There is no way he's bored. He is out for at least an hour and a half a day, 4 walks a day, gets nosework to do, treat balls etc. He goes to agility twice a month. I'm home from 2PM, husband doesn't leave til 10AM. He walks in the woods, on the mountain, in the dog park, at the beach - he's somewhere new every weekend.
He has a routine. The same time for feeding, the same time for bed, same time for walks (except at the weekend when we take him out for a longer time) bed is kept in the same place etc.
It sounds like you're doing a lot with him. Can you afford a trainer or behaviourist to come to your home as a one-off? Most people who run puppy classes will also do 1-1 sessions at home for particular issues.
If they can see how your dog acts in it's natural environment they may be able to suggest some suitable techniques for you? Do you do training sessions and such at home too? If I tire mine out with mental work I find he's much happier to flop on the sofa while I get on with things.
Our rescue is incredibly cuddly and would like to be with me 24/7 and has the worst case of FOMO when it comes to me.
Fortunately she was crate trained when we took on her on and in her foster home was created with another dog.
Sorry I don't have any answers, take it you can't bear her on the bed with you both?
The really worrying bit is the dog growling when you move in bed.
A friend was bitten very badly by her dog when she turned over in her sleep and accidentally touched him.
Could you get a chair and put his bed on it and have it next to your bed?

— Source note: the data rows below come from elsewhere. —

(** * SlurmSpawner: a shallow embedding of [slurmspawner.py]

    The spawner submits one Slurm batch job per JupyterHub user, follows
    its state through [squeue], and cancels it with [scancel].  The
    Python methods are embedded as functions of a state-and-exception
    monad over the spawner object and the host it runs on (the scheduler
    behind the shell, the file system, the password database).

    Python text is modelled as [string] (ASCII text); Python integers as
    [Z], and the port picked by [random_port] as [N].  What a command
    prints is taken to be ASCII, which [bytes.decode] returns as it is.
    [int] has the interpreter's limit on the digits it converts; the
    integers that are printed with [str] are taken to be below it. *)

From Stdlib Require Import ZArith NArith Ascii String DecimalString DecimalN.
From stdpp Require Import base gmap strings list.

Local Open Scope Z_scope.

(** ** The Python string primitives the spawner uses *)

Module Py.

Definition nl : string := String "010"%char "".
Definition dq : string := String "034"%char "".

(** [str.isspace] on the ASCII range: tab, LF, VT, FF, CR, the four
    separators FS GS RS US, and the blank. *)
Definition isspace (c : ascii) : bool :=
  let n := nat_of_ascii c in
  ((9 <=? n) && (n <=? 13) || (28 <=? n) && (n <=? 32))%nat.
(** ** How a run ends *)

Lemma obind_no_exit {A B} (o : outcome A) (k : A → outcome B) :
  no_exit o → (∀ a, no_exit (k a)) → no_exit (obind o k).
Proof.
  unfold no_exit. destruct o; simpl; intros Ho Hk code; [apply Hk| |done..].
  intros [= ->]. by apply (Ho code).
Qed.

Lemma py_subscript_no_exit v k : no_exit (py_subscript v k).
Proof.
  intros code. unfold py_subscript. destruct v; try done.
  by destruct (dict_get k fields).
Qed.

Lemma py_get_no_exit v k d : no_exit (py_get v k d).
Proof. intros code. by destruct v. Qed.

Lemma as_str_no_exit v : no_exit (as_str v).
Proof. intros code. by destruct v. Qed.

Lemma as_int_no_exit v : no_exit (as_int v).
Proof. intros code. by destruct v. Qed.

Lemma raise_for_status_no_exit resp : no_exit (raise_for_status resp).
Proof. intros code. unfold raise_for_status. by destruct (is_error _). Qed.

Lemma response_json_no_exit resp : no_exit (response_json resp).
Proof. intros code. unfold response_json. by destruct (body resp). Qed.

Lemma entry_of_item_no_exit item : no_exit (entry_of_item item).
Proof.
  unfold entry_of_item.
  repeat (apply obind_no_exit;
          [first [apply py_subscript_no_exit | apply py_get_no_exit
                 | apply as_str_no_exit]|intros ?]).
  by intros code.
Qed.

Lemma profile_of_json_no_exit d : no_exit (profile_of_json d).
Proof.
  unfold profile_of_json.
  repeat (apply obind_no_exit;
          [first [apply py_subscript_no_exit | apply py_get_no_exit
                 | apply as_str_no_exit | apply as_int_no_exit]|intros ?]).
  by intros code.
Qed.

Lemma append_items_no_exit entries items : no_exit (append_items entries items).
Proof.
  revert entries; induction items as [|it rest IH]; intros entries; simpl.
  - by intros code.
  - apply obind_no_exit; [apply entry_of_item_no_exit|auto].
Qed.

Lemma page_result_no_exit key entries resp : no_exit (page_result key entries resp).
Proof.
  unfold page_result.
  apply obind_no_exit; [apply raise_for_status_no_exit|intros _].
  apply obind_no_exit; [apply response_json_no_exit|intros data].
  apply obind_no_exit; [apply py_get_no_exit|intros v_items].
  apply obind_no_exit; [by intros code; destruct v_items|intros items].
  apply obind_no_exit; [apply append_items_no_exit|intros entries'].
  apply obind_no_exit; [apply py_get_no_exit|by intros ? code].
Qed.
(** C8. After a successful construction the name map is keyed by the
    resolved names of the descriptors of the table of contents and holds no
    name twice ([emplace] keeps the first descriptor of a name); when the
    names of the file are unique, as the format requires, the map has exactly
    one entry per descriptor, under that descriptor's name and pointing to
    it. *)
Theorem toc_name_map (data : BlobView) (self : Impl) :
  fst (File_ctor L data) = Ok self →
  ∃ toc names,
    outcome_of (table_of_contents L) data = Ok toc
    ∧ outcome_of (rd_mapM (partition_name L) (toc_elements L toc)) data = Ok names
    ∧ table_of_contents_ self = list_to_map (zip names (toc_elements L toc))
    ∧ (∀ key, is_Some (table_of_contents_ self !! key) ↔ key ∈ names)
    ∧ (NoDup names →
       size (table_of_contents_ self) = Z.to_nat (toc_count toc)
       ∧ ∀ (i : nat) (partition : Z) (name : string),
           toc_elements L toc !! i = Some partition →
           names !! i = Some name →
           table_of_contents_ self !! name = Some partition).
Proof.
  intros H. apply Impl_ctor_ok_inv in H as (toc & m & _ & Htoc & Hm & ->).
  apply toc_insert_loop in Hm as (names & Hnames & ->).
  exists toc, names. simpl.
  pose proof (rd_mapM_length _ _ _ _ Hnames) as Hlen.
  assert (Hfst : (zip names (toc_elements L toc)).*1 = names)
    by (apply fst_zip; lia).
  rewrite emplace_foldl, (left_id_L ∅ (∪)).
  split; [exact Htoc|]. split; [exact Hnames|]. split; [reflexivity|]. split.
  - intros key. rewrite <- not_eq_None_Some.
    rewrite <- (not_elem_of_list_to_map (M := gmap string)), Hfst.
    split; [apply dec_stable | auto].
  - intros Hnodup. split.
    + rewrite map_size_list_to_map by (by rewrite Hfst).
      rewrite length_zip, Hlen, Nat.min_id.
      unfold toc_elements, span_elements. by rewrite length_fmap, length_seq.
    + intros i partition name Hp Hn.
      apply elem_of_list_to_map_1; [by rewrite Hfst|].
      eapply (elem_of_lookup_zip_with_2 pair); eauto.
Qed.

(** ** Trait maps *)

Variable AssociatedTrait_AttrIndex : RecordType (Z * Z).
Variable AssociatedTrait_TextOffset : RecordType (Z * Z).
Variable AssociatedTrait_Sequence : RecordType (Z * Sequence).

Lemma st_for_cons {B} (x : B) l (body : B → St ()) self :
  st_for (x :: l) body self
  = match body x self with
    | (Ok _, self') => st_for l body self'
    | (Throw e, self') => (Throw e, self')
    | (AssertFailed, self') => (AssertFailed, self')
    | (Undefined, self') => (Undefined, self')
    end.
Proof. reflexivity. Qed.

Lemma st_bind_const {A B} (m : Impl → Rd A) (k : A → St B) self :
  st_bind (st_const m) k self
  = match outcome_of (m self) (blob_ self) with
    | Ok a => k a self
    | Throw e => (Throw e, self)
    | AssertFailed => (AssertFailed, self)
    | Undefined => (Undefined, self)
    end.
Proof.
  unfold st_bind, st_const, outcome_of.
  destruct (m self (blob_ self)).1; reflexivity.
Qed.

Lemma st_for_loads {V} (T : RecordType V) (body : V → St ()) addrs xs self :
  (∀ x s, blob_ (body x s).2 = blob_ s) →
  outcome_of (rd_mapM (load_T T) addrs) (blob_ self) = Ok xs →
  st_for addrs (λ addr, st_bind (st_const (λ _, load_T T addr)) body) self
  = st_for xs body self.
Proof.
  intros Hbody. revert xs self.
  induction addrs as [|addr addrs IH]; intros xs self H.
  - apply rd_mapM_nil_inv in H as ->. reflexivity.
  - apply rd_mapM_cons_inv in H as (x & xs' & Hx & Hxs & ->).
    rewrite !st_for_cons, st_bind_const, Hx.
    pose proof (Hbody x self) as Hb.
    destruct (body x self) as [[[]| | |] s1]; try reflexivity.
    simpl in Hb. apply IH. by rewrite Hb.
Qed.

Lemma for_each_records {V} (T : RecordType V) p (body : V → St ()) xs self :
  (∀ x s, blob_ (body x s).2 = blob_ s) →
  outcome_of (rd_mapM (load_T T) (partition_elements T p)) (blob_ self) = Ok xs →
  for_each T p body self = st_for xs body self.
Proof. apply st_for_loads. Qed.

Lemma partition_records_inv {V} (T : RecordType V) name self xs :
  outcome_of (partition_records L NDEBUG T name self) (blob_ self) = Ok xs →
  (outcome_of (try_get_partition L NDEBUG T name self) (blob_ self) = Ok None
   ∧ xs = [])
  ∨ ∃ p, outcome_of (try_get_partition L NDEBUG T name self) (blob_ self) = Ok (Some p)
         ∧ outcome_of (rd_mapM (load_T T) (partition_elements T p)) (blob_ self) = Ok xs.
Proof.
  unfold partition_records. rewrite outcome_of_bind. intros H.
  apply outcome_bind_ok_inv in H as ([p|] & Hp & H).
  - right. eauto.
  - left. injection H as <-. auto.
Qed.

Lemma set_trait_declaration_attributes_id self m :
  trait_declaration_attributes_ self = Some m →
  set_trait_declaration_attributes (Some m) self = self.
Proof. destruct self. simpl. by intros ->. Qed.

Lemma set_trait_deprecation_texts_id self m :
  trait_deprecation_texts_ self = Some m →
  set_trait_deprecation_texts (Some m) self = self.
Proof. destruct self. simpl. by intros ->. Qed.

Lemma st_for_push_back xs self m :
  trait_declaration_attributes_ self = Some m →
  st_for xs (λ attribute, push_back_attribute attribute.1 attribute.2) self
  = (Ok (), set_trait_declaration_attributes (Some (foldl push_back m xs)) self).
Proof.
  revert self m. induction xs as [|x xs IH]; intros self m H.
  - simpl. by rewrite set_trait_declaration_attributes_id.
  - rewrite st_for_cons. unfold push_back_attribute at 1. rewrite H.
    erewrite IH by reflexivity. reflexivity.
Qed.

My 2 year old who always loved his crate now hates it. He has become v barky through the night so I sympathise. He isn’t allowed upstairs so I’m often downstairs in the early hours, on the sofa. I have plugged in a dog calming diffuser and have started putting drops in his water so he doesn’t get so anxious. He now has a new dog bed that we have put on the sofa for him to get used to as he won’t lie in it if it’s on the floor.
I also think it very worrying about the growling in bed, I agree that he obviously has ideas above his stations and you need to be putting an end to him on the bed immediately.
You seem to get quite defensive when people state that, stating that you have to accept the growl over barking and whining, but I would be mindful that what starts as a growl may not stay that way.
Aggression has a nasty way of intensifying over time if not dealt with..
Also, what breed is it?
I wonder if he is maybe overstimulated and that might be contributing?
I have a collie and they can get overstimulated easily and become hyperactive and neurotic and anxious.